Postell’s debut album, Diaspora, dropped in November of 2018. Everything about the album is stunning: the cover, her voice, the lyrics and especially the production. Everything about the album and its rollout last winter was also incredibly educational.

Diaspora in its literal sense means dispersion of people from their original homeland. In this case, the album title references the African diaspora, the dispersion of Black peoples throughout the world and their respective cultures. Diaspora’s cover is stunning because it captures so many pieces of the spread: Postell’s nike sneakers and jar of blue ‘diaspora’ hair product holler African-American. Her cropped hairstyle and the foliage tug at images of West-Africa. Her dress and gold accents are reminiscent of North or East Africa.

Postell’s ability to capture the diverse pieces of African heritage don’t just stop at the aesthetics. Diaspora’s sound is diverse and bound by cohesive themes of Black love, suffering, enlightenment and reflection. The album opens with a smooth interlude, Intro (Know Your Roots). It plays like a soulful infomercial: “Know your roots with Diaspora,” says the male-voice over the jazzy instrumental.

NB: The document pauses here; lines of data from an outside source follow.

(** C23: round robin is starvation free.  A process that is RUNNABLE at each
    of NPROC successive scheduling decisions is chosen in one of them,
    whatever the other processes do in between and wherever the search last
    stopped; and round robin picks nothing exactly when nothing is runnable. *)
Theorem rr_starvation_free r fs p :
  (p < nproc)%nat -> length fs = nproc -> Forall (fun f => p_state (f p) = RUNNABLE) fs ->
  Some p ∈ rr_rounds r fs NPROC /\
  forall f, (RR_pick_next r f NPROC).1 = None <-> forall i, (i < nproc)%nat -> p_state (f i) <> RUNNABLE.
Proof.
  intros Hp Hl Hrun. unfold nproc, NPROC in *. split.
  - apply rr_rounds_pick; [lia|lia|done|]. pose proof (dist_range 64 (rr_last r) p). lia.
  - intros f. unfold RR_pick_next. destruct (circular _ _ _) as [q|] eqn:E; cbn.
    + split; [done|]. intros Hn. apply circular_some in E as (Hq & Hlt & _); [|lia].
      apply bool_decide_eq_true in Hq. destruct (Hn q); [lia|done].
    + split; [|done]. intros _ i Hi Hr. assert (is_runnable f i = false) as Hf' by (eapply circular_none; [|exact E|]; lia).
      unfold is_runnable in Hf'. by rewrite bool_decide_true in Hf'.
Qed.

The closing song on Diaspora is much different. Free Black moves along quickly in dance-like fashion and is punctuated with Postell challenging listeners to “Raise your consciousness,”.

“I’m Black and proud yeah yeah, I’m Black and proud- I’m Black and loud yeah yeah, I’m Black and loud,”

Diaspora gets high marks for both musicality and creativity. However, the clever cultural work that Postell puts into Diaspora is what makes this album stand out. Her extended metaphor for the product “diaspora” is witty. Listeners are able to hear a pitch for the product, the story of Postell presumably before and after using her product ‘diaspora’ and the eventual testimonies from those that used the product and gave positive reviews.

There are clear benefits to getting in touch with one’s roots as Postell posits. Black people in urban environments especially can find benefits in learning more about their heritage. In Water and No Sunshine, Postell speaks on the ills of police brutality, failing economic systems and the overall blind eye that the hegemonic gaze will have on these issues.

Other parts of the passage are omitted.